EXERCISE DETAILS » Every line holding the string "getPhaseProgress" is to be copied from the entries below.

+===+

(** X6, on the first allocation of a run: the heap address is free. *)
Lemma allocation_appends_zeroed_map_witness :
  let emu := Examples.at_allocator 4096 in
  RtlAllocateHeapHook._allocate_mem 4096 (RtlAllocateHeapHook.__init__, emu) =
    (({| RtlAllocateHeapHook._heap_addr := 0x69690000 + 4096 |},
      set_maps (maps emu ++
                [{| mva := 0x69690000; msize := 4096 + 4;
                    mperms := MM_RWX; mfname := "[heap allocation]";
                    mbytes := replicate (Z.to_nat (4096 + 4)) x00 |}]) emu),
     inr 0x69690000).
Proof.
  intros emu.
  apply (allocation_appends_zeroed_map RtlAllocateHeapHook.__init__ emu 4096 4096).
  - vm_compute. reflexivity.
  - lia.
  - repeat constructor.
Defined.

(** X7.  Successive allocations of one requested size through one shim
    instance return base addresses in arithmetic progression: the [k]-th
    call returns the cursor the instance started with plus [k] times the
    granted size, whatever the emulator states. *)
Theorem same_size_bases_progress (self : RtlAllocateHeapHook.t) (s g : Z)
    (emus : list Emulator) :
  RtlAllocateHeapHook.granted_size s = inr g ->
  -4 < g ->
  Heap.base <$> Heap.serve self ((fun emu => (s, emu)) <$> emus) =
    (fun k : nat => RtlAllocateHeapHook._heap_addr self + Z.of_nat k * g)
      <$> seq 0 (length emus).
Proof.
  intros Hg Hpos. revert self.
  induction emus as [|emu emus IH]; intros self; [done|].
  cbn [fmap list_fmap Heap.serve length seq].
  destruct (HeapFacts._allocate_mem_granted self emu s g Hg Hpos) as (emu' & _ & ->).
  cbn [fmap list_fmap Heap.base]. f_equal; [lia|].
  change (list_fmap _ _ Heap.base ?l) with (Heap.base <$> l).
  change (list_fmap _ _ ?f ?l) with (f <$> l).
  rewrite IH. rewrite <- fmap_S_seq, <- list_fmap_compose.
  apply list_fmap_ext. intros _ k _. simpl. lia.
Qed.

+===+

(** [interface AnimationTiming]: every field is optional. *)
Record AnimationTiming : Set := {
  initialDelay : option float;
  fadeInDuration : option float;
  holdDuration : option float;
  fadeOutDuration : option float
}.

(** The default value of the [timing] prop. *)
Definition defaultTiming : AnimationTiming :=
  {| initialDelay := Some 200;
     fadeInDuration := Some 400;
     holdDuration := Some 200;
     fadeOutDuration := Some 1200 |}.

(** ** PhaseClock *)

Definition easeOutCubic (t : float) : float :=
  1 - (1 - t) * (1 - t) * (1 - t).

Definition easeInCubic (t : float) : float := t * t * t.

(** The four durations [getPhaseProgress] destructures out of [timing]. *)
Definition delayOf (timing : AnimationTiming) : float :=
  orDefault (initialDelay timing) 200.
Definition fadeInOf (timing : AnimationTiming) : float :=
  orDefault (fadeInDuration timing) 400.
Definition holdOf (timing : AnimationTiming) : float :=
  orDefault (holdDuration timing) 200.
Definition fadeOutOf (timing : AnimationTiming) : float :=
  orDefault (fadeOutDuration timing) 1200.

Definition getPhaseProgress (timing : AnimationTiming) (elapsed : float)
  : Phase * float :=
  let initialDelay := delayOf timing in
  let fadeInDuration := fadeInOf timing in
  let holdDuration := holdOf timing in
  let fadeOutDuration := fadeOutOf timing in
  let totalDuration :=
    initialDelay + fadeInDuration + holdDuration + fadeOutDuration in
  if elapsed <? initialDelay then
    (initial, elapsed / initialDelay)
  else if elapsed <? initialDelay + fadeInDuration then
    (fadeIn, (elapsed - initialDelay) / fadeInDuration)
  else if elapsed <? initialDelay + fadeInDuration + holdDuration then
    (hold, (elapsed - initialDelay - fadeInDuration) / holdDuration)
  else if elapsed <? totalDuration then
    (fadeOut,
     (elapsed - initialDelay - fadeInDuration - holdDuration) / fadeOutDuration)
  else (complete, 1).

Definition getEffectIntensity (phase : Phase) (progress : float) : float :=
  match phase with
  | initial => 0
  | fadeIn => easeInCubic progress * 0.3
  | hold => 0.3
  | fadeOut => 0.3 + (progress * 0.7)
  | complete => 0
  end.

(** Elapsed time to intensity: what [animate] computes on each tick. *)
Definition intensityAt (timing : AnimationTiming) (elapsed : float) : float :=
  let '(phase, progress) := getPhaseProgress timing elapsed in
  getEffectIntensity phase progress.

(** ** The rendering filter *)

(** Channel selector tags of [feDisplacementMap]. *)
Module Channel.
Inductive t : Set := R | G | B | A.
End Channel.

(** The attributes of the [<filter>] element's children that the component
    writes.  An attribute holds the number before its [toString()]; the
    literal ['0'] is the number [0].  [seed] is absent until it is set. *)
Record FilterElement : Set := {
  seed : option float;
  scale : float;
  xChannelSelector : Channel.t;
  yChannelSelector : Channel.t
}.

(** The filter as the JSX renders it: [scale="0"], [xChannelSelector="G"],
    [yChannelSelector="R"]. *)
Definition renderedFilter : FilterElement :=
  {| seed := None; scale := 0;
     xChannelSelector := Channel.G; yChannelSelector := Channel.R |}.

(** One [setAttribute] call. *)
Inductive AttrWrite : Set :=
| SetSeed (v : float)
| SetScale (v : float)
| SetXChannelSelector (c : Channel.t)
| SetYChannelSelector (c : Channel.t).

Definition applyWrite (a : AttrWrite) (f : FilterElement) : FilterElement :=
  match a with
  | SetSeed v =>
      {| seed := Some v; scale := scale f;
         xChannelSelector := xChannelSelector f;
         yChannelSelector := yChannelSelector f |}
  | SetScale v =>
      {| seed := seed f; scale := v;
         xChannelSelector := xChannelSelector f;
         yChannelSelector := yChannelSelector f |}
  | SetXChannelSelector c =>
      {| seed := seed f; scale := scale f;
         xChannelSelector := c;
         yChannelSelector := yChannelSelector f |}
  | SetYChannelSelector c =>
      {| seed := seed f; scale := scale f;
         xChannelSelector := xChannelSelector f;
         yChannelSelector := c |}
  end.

+===+

OUTPUT OF THE TASK »
(** The four durations [getPhaseProgress] destructures out of [timing]. *)
Definition getPhaseProgress (timing : AnimationTiming) (elapsed : float)
  let '(phase, progress) := getPhaseProgress timing elapsed in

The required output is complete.